(TASK DESCRIPTION):
Each line of the records below that holds "GetWindowTextW" should be copied out.

(MATERIAL TO PROCESS)

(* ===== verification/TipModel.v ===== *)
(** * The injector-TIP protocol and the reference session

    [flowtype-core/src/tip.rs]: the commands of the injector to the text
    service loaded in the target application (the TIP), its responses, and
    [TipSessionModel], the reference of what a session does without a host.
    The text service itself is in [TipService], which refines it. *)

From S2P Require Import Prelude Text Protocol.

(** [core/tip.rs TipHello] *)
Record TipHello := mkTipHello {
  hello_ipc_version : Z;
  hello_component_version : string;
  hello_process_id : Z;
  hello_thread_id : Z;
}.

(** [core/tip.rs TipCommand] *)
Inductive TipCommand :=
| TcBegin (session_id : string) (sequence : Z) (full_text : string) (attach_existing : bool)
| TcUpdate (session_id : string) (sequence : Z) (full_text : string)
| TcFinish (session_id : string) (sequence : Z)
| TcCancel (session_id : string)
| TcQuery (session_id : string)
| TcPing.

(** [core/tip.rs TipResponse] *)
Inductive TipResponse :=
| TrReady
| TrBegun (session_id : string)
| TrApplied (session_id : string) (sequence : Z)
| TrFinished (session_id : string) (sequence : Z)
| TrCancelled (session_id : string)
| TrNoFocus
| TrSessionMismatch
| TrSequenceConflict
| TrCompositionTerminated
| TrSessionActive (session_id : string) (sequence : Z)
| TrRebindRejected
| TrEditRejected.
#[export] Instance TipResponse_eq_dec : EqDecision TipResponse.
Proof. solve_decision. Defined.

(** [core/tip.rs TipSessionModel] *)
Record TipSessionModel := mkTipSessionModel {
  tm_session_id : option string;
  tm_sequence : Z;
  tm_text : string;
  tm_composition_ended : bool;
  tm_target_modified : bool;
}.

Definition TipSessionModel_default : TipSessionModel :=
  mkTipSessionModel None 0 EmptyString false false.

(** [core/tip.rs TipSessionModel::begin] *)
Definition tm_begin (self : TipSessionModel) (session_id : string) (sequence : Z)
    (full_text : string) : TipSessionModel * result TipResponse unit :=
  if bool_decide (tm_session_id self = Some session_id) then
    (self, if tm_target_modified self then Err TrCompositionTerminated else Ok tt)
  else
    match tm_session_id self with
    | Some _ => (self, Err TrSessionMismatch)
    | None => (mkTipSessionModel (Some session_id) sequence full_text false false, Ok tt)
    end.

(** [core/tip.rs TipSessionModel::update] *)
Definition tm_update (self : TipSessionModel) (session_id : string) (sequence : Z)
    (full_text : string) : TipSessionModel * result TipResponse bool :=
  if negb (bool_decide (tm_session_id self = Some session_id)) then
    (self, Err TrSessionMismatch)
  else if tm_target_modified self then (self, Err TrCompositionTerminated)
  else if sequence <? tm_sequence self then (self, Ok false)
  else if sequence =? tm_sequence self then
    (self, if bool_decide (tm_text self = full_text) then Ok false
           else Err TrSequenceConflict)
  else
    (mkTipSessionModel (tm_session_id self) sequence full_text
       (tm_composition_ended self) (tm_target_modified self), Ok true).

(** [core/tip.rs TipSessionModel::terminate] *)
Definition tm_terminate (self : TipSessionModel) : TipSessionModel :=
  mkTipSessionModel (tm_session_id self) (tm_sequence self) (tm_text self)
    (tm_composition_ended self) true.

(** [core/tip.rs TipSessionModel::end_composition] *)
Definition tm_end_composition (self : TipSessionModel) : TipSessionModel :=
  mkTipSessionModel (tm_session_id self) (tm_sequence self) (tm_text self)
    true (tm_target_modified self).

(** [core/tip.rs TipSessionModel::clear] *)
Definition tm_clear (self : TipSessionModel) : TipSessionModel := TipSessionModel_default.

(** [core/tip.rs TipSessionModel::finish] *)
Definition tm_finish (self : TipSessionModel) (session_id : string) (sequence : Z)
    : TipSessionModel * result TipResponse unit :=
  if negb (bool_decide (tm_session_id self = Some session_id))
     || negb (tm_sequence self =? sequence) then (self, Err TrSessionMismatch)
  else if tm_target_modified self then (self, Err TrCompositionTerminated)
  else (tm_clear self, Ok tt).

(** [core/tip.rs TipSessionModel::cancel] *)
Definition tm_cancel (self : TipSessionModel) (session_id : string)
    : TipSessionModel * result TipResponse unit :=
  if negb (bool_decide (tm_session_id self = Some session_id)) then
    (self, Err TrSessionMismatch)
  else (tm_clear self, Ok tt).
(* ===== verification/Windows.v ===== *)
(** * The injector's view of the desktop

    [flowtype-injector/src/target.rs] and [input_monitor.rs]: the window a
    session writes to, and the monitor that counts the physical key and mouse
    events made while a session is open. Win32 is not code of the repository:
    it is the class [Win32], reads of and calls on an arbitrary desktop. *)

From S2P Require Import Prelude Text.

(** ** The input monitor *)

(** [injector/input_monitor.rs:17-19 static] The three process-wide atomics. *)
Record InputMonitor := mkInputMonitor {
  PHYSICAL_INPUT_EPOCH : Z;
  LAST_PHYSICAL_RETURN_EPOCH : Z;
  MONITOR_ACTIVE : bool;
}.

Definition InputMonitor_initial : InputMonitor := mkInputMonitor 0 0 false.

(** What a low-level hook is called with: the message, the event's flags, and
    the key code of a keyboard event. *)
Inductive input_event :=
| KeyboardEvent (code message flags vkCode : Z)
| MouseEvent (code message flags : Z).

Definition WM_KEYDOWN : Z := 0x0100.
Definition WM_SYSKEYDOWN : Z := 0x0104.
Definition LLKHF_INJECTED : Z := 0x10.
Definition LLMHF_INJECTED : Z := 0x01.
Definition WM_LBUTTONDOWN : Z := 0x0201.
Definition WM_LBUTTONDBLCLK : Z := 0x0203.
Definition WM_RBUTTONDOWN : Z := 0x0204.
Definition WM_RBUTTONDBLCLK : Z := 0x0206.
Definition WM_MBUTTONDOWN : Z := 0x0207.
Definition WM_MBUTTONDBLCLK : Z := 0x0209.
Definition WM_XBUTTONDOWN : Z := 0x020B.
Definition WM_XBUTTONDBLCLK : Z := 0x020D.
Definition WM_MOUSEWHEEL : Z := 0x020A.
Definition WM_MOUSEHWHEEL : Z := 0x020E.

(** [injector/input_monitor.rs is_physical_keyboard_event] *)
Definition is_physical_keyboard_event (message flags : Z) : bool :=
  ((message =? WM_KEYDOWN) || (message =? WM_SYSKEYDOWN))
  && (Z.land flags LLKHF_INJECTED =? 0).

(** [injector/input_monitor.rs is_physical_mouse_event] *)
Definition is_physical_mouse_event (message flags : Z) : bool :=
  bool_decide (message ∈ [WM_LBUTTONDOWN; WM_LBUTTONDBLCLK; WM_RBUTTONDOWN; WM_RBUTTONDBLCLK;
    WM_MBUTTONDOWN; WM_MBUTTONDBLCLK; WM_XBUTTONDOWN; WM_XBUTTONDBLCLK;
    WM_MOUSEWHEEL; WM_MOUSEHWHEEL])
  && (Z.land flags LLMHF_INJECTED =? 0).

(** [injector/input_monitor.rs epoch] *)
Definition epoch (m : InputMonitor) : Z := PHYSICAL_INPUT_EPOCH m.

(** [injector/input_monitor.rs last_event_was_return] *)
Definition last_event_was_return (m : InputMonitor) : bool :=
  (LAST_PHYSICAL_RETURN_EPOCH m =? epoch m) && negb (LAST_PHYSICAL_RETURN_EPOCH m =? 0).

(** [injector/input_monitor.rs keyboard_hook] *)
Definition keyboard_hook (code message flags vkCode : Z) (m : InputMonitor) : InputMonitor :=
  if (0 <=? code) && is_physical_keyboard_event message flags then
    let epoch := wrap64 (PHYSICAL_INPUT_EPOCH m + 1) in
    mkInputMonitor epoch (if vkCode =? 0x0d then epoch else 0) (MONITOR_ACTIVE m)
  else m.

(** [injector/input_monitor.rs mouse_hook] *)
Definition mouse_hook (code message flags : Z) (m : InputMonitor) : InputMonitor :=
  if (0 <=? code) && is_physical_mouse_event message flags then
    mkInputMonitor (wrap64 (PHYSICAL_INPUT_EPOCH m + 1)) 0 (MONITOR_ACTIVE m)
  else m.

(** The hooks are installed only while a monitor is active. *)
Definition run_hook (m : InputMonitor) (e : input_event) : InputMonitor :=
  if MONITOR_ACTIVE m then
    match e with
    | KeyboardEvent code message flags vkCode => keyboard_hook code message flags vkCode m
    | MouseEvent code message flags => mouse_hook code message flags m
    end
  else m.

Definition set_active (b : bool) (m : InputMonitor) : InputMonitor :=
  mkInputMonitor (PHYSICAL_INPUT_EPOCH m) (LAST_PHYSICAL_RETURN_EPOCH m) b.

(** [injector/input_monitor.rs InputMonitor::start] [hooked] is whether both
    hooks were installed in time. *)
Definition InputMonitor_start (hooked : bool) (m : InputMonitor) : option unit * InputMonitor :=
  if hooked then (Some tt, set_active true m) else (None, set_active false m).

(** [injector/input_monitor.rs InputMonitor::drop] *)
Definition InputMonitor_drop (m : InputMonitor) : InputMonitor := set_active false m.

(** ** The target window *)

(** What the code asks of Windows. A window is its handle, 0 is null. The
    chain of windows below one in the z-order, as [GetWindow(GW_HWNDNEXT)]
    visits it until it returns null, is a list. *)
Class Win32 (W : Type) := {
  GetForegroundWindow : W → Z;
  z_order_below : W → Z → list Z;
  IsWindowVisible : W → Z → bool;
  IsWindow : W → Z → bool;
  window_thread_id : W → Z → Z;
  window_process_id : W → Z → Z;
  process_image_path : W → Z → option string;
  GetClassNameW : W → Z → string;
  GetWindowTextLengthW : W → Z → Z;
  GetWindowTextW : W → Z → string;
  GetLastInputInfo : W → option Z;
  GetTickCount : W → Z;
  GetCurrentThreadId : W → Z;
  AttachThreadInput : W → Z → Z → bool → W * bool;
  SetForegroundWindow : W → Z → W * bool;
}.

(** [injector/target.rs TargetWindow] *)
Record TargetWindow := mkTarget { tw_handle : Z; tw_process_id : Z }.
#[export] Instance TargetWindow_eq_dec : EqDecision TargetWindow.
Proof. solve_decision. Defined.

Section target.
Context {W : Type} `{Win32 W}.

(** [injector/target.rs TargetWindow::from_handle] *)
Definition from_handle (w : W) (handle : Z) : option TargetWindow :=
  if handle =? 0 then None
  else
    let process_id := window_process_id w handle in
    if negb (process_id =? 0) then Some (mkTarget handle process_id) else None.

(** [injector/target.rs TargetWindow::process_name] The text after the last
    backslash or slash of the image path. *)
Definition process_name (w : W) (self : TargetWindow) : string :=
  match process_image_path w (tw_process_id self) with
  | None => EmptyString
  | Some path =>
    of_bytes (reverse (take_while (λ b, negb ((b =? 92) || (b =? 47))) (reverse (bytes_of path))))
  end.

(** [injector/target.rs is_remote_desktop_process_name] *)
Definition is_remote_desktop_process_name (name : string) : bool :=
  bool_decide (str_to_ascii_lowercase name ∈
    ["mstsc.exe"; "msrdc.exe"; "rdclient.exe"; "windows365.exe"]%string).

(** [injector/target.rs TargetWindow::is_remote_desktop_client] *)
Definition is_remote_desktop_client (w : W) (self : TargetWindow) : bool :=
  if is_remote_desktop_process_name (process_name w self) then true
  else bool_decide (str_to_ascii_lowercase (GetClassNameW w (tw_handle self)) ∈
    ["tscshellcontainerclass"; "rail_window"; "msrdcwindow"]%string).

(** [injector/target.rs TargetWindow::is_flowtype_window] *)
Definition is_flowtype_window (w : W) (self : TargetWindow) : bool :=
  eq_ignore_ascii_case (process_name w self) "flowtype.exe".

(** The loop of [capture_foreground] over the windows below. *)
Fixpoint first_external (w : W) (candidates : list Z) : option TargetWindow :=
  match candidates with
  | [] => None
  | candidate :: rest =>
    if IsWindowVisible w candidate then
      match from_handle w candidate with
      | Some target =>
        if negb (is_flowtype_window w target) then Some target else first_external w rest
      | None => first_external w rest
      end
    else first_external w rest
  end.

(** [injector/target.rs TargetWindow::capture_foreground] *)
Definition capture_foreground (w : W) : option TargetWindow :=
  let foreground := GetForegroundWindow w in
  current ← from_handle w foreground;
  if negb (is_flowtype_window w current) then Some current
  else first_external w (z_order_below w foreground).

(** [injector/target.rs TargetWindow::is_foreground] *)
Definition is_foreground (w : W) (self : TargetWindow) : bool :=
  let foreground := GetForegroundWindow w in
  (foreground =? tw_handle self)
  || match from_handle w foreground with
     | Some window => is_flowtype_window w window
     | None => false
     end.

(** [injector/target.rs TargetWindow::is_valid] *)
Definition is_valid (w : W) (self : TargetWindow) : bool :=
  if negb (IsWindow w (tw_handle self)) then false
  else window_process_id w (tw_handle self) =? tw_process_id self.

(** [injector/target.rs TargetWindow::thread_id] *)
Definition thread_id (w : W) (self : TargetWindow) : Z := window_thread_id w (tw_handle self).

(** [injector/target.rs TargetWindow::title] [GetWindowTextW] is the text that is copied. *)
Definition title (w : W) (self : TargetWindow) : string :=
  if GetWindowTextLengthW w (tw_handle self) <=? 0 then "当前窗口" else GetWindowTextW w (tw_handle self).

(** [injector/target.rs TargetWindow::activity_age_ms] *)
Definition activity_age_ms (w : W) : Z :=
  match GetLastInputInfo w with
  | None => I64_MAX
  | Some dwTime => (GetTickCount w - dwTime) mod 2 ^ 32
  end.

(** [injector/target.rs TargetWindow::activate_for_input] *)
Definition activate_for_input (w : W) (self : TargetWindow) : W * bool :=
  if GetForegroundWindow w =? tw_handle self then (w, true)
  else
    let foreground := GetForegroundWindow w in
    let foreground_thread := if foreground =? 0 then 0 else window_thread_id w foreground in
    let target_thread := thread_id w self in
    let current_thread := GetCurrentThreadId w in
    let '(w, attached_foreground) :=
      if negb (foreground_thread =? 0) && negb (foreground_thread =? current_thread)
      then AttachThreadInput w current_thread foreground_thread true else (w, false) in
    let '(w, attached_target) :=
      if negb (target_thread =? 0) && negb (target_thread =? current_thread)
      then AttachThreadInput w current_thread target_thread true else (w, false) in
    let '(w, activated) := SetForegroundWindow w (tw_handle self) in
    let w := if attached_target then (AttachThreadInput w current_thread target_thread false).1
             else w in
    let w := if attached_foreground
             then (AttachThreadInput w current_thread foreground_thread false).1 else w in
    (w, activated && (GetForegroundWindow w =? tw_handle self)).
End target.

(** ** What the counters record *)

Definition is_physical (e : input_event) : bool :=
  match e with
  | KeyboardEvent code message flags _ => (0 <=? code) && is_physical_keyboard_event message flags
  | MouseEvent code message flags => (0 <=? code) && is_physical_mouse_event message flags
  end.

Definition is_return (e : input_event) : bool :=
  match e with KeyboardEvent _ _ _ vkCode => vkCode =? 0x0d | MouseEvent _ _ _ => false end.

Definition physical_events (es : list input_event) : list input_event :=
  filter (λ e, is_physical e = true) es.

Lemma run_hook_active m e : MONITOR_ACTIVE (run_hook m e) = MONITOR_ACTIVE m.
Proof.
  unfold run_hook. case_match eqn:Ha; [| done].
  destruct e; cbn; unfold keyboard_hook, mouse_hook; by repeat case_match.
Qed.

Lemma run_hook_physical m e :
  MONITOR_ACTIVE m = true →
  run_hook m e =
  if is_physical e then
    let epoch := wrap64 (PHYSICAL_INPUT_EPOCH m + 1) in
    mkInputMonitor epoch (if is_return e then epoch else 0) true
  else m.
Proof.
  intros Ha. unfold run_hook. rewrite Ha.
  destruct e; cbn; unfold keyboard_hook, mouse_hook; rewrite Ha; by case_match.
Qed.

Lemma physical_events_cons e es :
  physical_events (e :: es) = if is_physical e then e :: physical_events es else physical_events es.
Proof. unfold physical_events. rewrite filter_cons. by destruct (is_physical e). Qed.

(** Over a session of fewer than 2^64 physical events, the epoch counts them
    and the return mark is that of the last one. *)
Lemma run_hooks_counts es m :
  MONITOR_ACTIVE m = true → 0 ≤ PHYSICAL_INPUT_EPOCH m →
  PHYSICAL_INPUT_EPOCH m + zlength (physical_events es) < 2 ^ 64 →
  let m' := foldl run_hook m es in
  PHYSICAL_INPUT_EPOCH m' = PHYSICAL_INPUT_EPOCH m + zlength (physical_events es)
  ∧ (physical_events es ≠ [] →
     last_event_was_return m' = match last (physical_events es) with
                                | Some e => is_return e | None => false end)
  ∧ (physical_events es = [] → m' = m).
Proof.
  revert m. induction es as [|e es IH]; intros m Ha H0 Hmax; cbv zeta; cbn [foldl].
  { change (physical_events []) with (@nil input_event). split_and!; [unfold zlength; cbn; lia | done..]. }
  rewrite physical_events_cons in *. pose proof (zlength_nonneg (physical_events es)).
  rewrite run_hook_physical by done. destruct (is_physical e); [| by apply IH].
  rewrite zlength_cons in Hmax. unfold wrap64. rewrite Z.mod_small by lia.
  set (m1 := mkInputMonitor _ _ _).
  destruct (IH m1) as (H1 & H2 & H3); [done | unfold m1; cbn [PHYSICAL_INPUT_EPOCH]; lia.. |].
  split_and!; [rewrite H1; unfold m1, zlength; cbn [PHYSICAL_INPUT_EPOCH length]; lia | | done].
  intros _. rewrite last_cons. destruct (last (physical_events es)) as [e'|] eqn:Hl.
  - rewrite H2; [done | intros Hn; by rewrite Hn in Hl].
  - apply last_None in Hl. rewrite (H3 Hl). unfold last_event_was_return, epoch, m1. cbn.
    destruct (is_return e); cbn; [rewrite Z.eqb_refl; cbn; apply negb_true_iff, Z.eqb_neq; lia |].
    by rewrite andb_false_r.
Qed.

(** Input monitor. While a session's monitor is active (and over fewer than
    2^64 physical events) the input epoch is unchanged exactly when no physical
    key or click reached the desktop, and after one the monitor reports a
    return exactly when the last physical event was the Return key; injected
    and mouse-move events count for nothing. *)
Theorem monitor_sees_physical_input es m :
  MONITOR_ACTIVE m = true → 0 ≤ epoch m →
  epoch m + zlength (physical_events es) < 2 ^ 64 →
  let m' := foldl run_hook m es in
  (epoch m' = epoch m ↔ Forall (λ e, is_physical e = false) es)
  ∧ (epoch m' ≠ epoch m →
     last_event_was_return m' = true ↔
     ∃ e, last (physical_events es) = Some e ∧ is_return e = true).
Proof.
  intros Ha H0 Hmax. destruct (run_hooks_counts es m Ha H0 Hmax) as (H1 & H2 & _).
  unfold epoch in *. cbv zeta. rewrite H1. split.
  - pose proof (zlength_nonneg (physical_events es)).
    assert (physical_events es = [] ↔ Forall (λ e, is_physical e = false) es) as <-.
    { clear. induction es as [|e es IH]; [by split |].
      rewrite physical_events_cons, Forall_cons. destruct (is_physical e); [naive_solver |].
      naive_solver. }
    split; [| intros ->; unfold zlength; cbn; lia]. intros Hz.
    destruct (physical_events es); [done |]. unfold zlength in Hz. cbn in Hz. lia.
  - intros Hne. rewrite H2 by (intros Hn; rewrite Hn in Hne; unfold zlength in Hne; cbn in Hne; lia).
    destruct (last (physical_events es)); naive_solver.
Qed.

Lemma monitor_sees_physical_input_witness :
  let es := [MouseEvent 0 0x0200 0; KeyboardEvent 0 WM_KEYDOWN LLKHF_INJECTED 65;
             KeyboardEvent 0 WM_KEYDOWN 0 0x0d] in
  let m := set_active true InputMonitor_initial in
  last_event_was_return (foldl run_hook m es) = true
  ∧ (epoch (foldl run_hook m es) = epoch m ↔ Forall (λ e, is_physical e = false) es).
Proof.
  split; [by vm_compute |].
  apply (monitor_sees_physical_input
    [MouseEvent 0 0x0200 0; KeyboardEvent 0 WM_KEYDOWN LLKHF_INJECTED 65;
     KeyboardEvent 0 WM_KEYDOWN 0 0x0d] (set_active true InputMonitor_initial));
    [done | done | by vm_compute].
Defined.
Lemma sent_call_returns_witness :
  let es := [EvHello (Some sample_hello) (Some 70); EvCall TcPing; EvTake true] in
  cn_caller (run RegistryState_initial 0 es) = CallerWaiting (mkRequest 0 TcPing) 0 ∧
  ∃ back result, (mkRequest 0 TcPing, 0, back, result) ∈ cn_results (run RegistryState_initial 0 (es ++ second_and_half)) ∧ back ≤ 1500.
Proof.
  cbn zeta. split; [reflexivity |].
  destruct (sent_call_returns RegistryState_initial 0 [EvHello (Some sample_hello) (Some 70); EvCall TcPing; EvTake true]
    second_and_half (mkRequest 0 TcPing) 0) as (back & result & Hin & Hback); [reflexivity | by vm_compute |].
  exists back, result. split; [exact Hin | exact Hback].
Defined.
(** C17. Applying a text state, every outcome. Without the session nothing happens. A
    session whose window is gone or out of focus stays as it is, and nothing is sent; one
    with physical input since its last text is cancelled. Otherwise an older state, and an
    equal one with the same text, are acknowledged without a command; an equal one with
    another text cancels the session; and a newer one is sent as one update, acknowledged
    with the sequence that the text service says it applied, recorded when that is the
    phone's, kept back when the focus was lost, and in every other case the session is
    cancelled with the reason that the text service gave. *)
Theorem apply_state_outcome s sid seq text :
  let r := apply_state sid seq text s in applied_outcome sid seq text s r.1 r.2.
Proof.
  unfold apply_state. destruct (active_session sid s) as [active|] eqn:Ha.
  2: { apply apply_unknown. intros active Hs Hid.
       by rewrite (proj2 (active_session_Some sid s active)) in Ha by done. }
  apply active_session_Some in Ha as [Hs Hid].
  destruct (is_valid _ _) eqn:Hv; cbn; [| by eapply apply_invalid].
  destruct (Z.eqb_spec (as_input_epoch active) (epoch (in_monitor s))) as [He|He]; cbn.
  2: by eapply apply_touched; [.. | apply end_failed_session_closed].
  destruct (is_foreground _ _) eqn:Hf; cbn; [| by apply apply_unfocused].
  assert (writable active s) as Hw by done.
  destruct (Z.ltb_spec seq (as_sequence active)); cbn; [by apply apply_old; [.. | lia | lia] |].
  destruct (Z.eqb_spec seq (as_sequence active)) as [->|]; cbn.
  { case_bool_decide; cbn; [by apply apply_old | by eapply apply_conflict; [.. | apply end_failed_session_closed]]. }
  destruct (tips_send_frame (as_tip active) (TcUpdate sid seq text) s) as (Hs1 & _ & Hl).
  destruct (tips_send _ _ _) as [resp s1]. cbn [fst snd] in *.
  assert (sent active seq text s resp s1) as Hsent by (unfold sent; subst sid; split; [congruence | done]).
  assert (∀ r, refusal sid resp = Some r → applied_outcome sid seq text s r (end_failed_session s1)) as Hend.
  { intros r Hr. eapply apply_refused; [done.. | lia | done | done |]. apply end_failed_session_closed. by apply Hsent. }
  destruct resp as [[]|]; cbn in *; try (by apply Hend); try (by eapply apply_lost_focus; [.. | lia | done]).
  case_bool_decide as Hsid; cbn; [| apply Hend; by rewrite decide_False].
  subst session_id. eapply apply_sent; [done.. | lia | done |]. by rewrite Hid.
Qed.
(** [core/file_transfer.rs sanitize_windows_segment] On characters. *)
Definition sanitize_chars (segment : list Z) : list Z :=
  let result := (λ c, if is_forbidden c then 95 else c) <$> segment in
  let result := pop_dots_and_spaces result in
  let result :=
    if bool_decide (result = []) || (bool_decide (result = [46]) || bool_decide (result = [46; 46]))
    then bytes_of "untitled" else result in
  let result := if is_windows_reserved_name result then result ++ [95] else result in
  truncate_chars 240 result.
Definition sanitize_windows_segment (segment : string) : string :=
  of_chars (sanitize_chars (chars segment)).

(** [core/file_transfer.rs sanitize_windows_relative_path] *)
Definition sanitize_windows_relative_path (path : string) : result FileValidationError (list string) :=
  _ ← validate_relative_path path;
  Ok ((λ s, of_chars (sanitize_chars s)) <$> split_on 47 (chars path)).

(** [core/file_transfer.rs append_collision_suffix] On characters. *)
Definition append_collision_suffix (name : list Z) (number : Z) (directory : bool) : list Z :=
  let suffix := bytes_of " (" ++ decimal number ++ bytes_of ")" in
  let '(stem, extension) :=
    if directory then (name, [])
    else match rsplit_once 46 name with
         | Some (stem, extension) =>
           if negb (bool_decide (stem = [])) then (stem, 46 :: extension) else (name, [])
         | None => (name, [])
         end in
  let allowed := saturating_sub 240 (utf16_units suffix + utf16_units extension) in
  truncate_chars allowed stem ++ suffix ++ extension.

(End MATERIAL TO PROCESS)

(RESPONSE TO THIS TASK):
  GetWindowTextW : W → Z → string;
(** [injector/target.rs TargetWindow::title] [GetWindowTextW] is the text that is copied. *)
  if GetWindowTextLengthW w (tw_handle self) <=? 0 then "当前窗口" else GetWindowTextW w (tw_handle self).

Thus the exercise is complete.